Em certas bocas, os discursos são milimetricamente estudados para que, sob as frases de aparência elogiosa, nas entrelinhas, se perceba o desprezo que o autor realmente nutre por aquele que as circunstâncias obrigam a elogiar.
Paul Valéry era um magnífico especialista nesse tipo insidioso de oração.
Veja-se a seguinte situação: acolhido pela Academia Francesa, em 1927, para o lugar vagado pela morte de Anatole France (na 1ª foto), Valéry (2ª foto) dedica-lhe um discurso, que considero uma obra-prima de perfídia e segundas intenções:
«Os mortos só têm os vivos como recurso, os nossos pensamentos são para eles o único caminho. A eles, que tanto nos ensinaram, parecem ter-se apagado por nós e ter-nos legado todas as oportunidades, é justo e digno que sejamos nós a acolhê-los nas nossas memórias a fim de beberem um pouco de vida nas nossas palavras.

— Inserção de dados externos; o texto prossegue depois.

(* ===== verification/Ring.v ===== *)
(** * brokkr-cas: rendezvous hashing and the router

    Models [crates/brokkr-cas/src/ring.rs] and [router.rs]: scoring, replica
    selection and the topology view.  SHA-256 on raw bytes is a parameter.
    [sort_unstable_by] is a merge sort here; the two can differ only in the order
    of nodes with the same id, and the theorems ask for distinct ids. *)

From stdpp Require Import prelude gmap strings sorting.
From Stdlib Require Import Lia.
From S2P Require Import Prelude Machine Bytes Common.

Local Open Scope N_scope.

Inductive NodeStatus : Type := Healthy | Suspect | Unreachable.

#[export] Instance NodeStatus_eq_dec : EqDecision NodeStatus.
Proof. solve_decision. Defined.

Definition is_eligible (s : NodeStatus) : bool :=
  match s with Healthy | Suspect => true | Unreachable => false end.

Record RingNode : Type := mkRingNode {
  node_id : string;
  endpoint : string;
  status : NodeStatus
}.

#[export] Instance RingNode_eq_dec : EqDecision RingNode.
Proof. solve_decision. Defined.

(** [Sha256::digest] on bytes. *)
Class Sha256Bytes : Type := sha256_bytes : bytes → bytes.

(** [u128::from_be_bytes]. *)
Definition from_be (b : bytes) : N := foldl (λ n x, 256 * n + Byte.to_N x) 0 b.

Section ring.
Context `{Sha256Bytes}.

Definition score (id : string) (d : Digest) : N :=
  let out := sha256_bytes (as_bytes id ++ [Byte.x1f] ++ as_bytes (hash d)) in
  from_be (take 16 out).

(** [(score DESC, node_id ASC)]. *)
Definition ranks (d : Digest) (a b : RingNode) : Prop :=
  score (node_id b) d < score (node_id a) d ∨
  score (node_id a) d = score (node_id b) d ∧ String.le (node_id a) (node_id b).

#[export] Instance ranks_dec d a b : Decision (ranks d a b) := _ : Decision (_ ∨ _).

Definition replicas_for (d : Digest) (nodes : list RingNode) (r : N) : list RingNode :=
  if r =? 0 then []
  else take (N.to_nat r) (merge_sort (ranks d) (filter (λ n, is_eligible (status n) = true) nodes)).

End ring.

(** ** The router *)

Record Topology : Type := mkTopology {
  generation : u64;
  nodes : list RingNode;
  replication_factor : N
}.

Definition eligible_count (t : Topology) : N :=
  N.of_nat (length (filter (λ n, is_eligible (status n) = true) (nodes t))).

Definition Router : Type := Topology.

Definition Router_new (initial : Topology) : Router := initial.

(** The new view, and the generation of the one it replaces. *)
Definition update_topology (next : Topology) (r : Router) : Router * u64 := (next, generation r).

Definition Router_replicas_for `{Sha256Bytes} (rt : Router) (d : Digest) (r : N) : list RingNode :=
  replicas_for d (nodes rt) r.

Definition primary_replicas_for `{Sha256Bytes} (rt : Router) (d : Digest) : list RingNode :=
  replicas_for d (nodes rt) (replication_factor rt).

(** ** Replica selection *)

Section ring_facts.
Context `{Sha256Bytes}.

#[export] Instance ranks_trans d : Transitive (ranks d).
Proof.
  intros a b c. unfold ranks. intros [?|[? ?]] [?|[? ?]]; [left; lia|left; lia|left; lia|right].
  split; [lia|]. by etrans.
Qed.

#[export] Instance ranks_total d : Total (ranks d).
Proof.
  intros a b. unfold ranks. destruct (N.lt_total (score (node_id a) d) (score (node_id b) d)) as [?|[?|?]]; [auto| |auto].
  destruct (total String.le (node_id a) (node_id b)); auto.
Qed.

Lemma ranks_antisym d a b : ranks d a b → ranks d b a → node_id a = node_id b.
Proof. unfold ranks. intros [?|[? ?]] [?|[? ?]]; [lia|lia|lia|]. by apply (anti_symm String.le). Qed.

Definition eligible (ns : list RingNode) : list RingNode := filter (λ n, is_eligible (status n) = true) ns.

(** All eligible nodes, best first. *)
Definition ranking (d : Digest) (ns : list RingNode) : list RingNode := merge_sort (ranks d) (eligible ns).

Lemma replicas_for_ranking d ns r : replicas_for d ns r = take (N.to_nat r) (ranking d ns).
Proof. unfold replicas_for. destruct (N.eqb_spec r 0) as [->|]; done. Qed.

Lemma ranking_elem d ns n : n ∈ ranking d ns ↔ n ∈ ns ∧ is_eligible (status n) = true.
Proof. unfold ranking, eligible. rewrite merge_sort_Permutation, list_elem_of_filter. tauto. Qed.

Lemma ranking_sorted d ns : StronglySorted (ranks d) (ranking d ns).
Proof. apply StronglySorted_merge_sort; apply _. Qed.

Lemma filter_NoDup_ids (P : RingNode → Prop) `{∀ n, Decision (P n)} ns :
  NoDup (node_id <$> ns) → NoDup (node_id <$> filter P ns).
Proof.
  induction ns as [|n ns IH]; [done|]. rewrite fmap_cons, NoDup_cons, filter_cons. intros [Hn Hns].
  case_decide; [|auto]. rewrite fmap_cons, NoDup_cons. split; [|auto].
  intros (m & Hid & [_ Hm]%list_elem_of_filter)%list_elem_of_fmap. apply Hn. rewrite Hid. by apply list_elem_of_fmap_2.
Qed.

Lemma ranking_NoDup d ns : NoDup (node_id <$> ns) → NoDup (node_id <$> ranking d ns).
Proof. intros Hn. unfold ranking. rewrite merge_sort_Permutation. by apply filter_NoDup_ids. Qed.

(** With distinct ids there is one way to rank a set of nodes. *)
Lemma ranked_unique d l1 l2 :
  NoDup (node_id <$> l1) → l1 ≡ₚ l2 → StronglySorted (ranks d) l1 → StronglySorted (ranks d) l2 → l1 = l2.
Proof.
  intros Hn Hp H1 H2. apply (StronglySorted_unique_strong (ranks d)); [|done..].
  intros a b Ha Hb Hab Hba. rewrite <-Hp in Hb. pose proof (ranks_antisym _ _ _ Hab Hba) as Hid.
  apply list_elem_of_lookup in Ha as [i Hi], Hb as [j Hj].
  assert (i = j) as <-; [|congruence]. eapply NoDup_lookup; [exact Hn|..]; rewrite list_lookup_fmap.
  - by rewrite Hi.
  - rewrite Hj. simpl. congruence.
Qed.

Lemma ranking_perm d ns ns' : NoDup (node_id <$> ns) → ns ≡ₚ ns' → ranking d ns = ranking d ns'.
Proof.
  intros Hn Hp. apply (ranked_unique d); [by apply ranking_NoDup| |apply ranking_sorted..].
  unfold ranking, eligible. by rewrite !merge_sort_Permutation, Hp.
Qed.

Lemma ranking_filter d (P : RingNode → Prop) `{∀ n, Decision (P n)} ns :
  NoDup (node_id <$> ns) → ranking d (filter P ns) = filter P (ranking d ns).
Proof.
  intros Hn. apply (ranked_unique d).
  - by apply ranking_NoDup, filter_NoDup_ids.
  - unfold ranking, eligible. rewrite !merge_sort_Permutation, !list_filter_filter.
    erewrite list_filter_iff; [reflexivity|]. intros n. simpl. tauto.
  - apply ranking_sorted.
  - apply StronglySorted_filter, ranking_sorted.
Qed.

Lemma filter_take {A} (P : A → Prop) `{∀ x, Decision (P x)} k (l : list A) :
  filter P (take k l) `prefix_of` take k (filter P l).
Proof.
  revert k. induction l as [|x l IH]; intros [|k]; simpl; [done|done|apply prefix_nil|].
  rewrite !filter_cons. case_decide; simpl; [by apply prefix_cons|].
  etrans; [apply IH|]. replace (take k (filter P l)) with (take k (take (S k) (filter P l))).
  - apply prefix_take.
  - rewrite take_take. f_equal. lia.
Qed.

(** Losing a node moves only what that node held: the surviving replicas keep
    their order and ranks, and a digest the node did not hold keeps its
    replicas. *)
Lemma replicas_for_loss d ns r x :
  NoDup (node_id <$> ns) →
  filter (λ n, node_id n ≠ x) (replicas_for d ns r)
    `prefix_of` replicas_for d (filter (λ n, node_id n ≠ x) ns) r ∧
  (x ∉ node_id <$> replicas_for d ns r →
     replicas_for d (filter (λ n, node_id n ≠ x) ns) r = replicas_for d ns r).
Proof.
  intros Hn. rewrite !replicas_for_ranking, ranking_filter by done.
  assert (filter (λ n, node_id n ≠ x) (take (N.to_nat r) (ranking d ns))
    `prefix_of` take (N.to_nat r) (filter (λ n, node_id n ≠ x) (ranking d ns))) as Hp by apply filter_take.
  split; [done|]. intros Hx.
  assert (filter (λ n, node_id n ≠ x) (take (N.to_nat r) (ranking d ns)) = take (N.to_nat r) (ranking d ns)) as Hid.
  { clear Hp. induction (take (N.to_nat r) (ranking d ns)) as [|n l IH]; [done|].
    rewrite fmap_cons, not_elem_of_cons in Hx. rewrite filter_cons, decide_True by naive_solver.
    f_equal. apply IH, Hx. }
  rewrite Hid in Hp. symmetry. apply prefix_length_eq; [done|].
  rewrite !length_take. pose proof (length_filter (λ n, node_id n ≠ x) (ranking d ns)). lia.
Qed.

End ring_facts.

«O público está infinitamente reconhecido ao meu antecessor e deve-lhe as sensações de um oásis. A sua obra surpreende-nos doce e suavemente pelo contraste refrescante com os estilos brilhantes ou bastante complexos existentes. Parecia que a leveza, a clareza, a simplicidade regressavam de novo à terra. São deusas que agradam à maioria. Gosta-se imediatamente de uma linguagem que se pode saborear sem ter de pensar muito, que seduz por ser tão natural e cuja limpidez, sem dúvida, deixa transparecer por vezes que existe um pensamento por detrás, não misterioso mas, pelo contrário, perfeitamente legível ou até bastante convincente. Havia nos seus livros uma arte consumada de abordagem das ideias e dos problemas mais graves. Nada nos faz deter a não ser a maravilhosa sensação de não encontrarmos neles qualquer resistência.
«O que há de mais precioso que a ilusão deliciosa da clareza que nos dá o sentimento de nos enriquecer sem esforço, de saborear o prazer sem pensar, de compreender sem ter de prestar atenção, de desfrutar do espectáculo sem pagar?
«Felizes os escritores que nos evitam o peso do pensamento e que tecem com um simples levantar de dedo um luminoso disfarce na complexidade das coisas.»
E poderia continuar na citação. Mas, para o que queria mostrar, parece-me suficiente.
Não vale a pena prosseguir, de resto: chego a ter pena de Anatole France.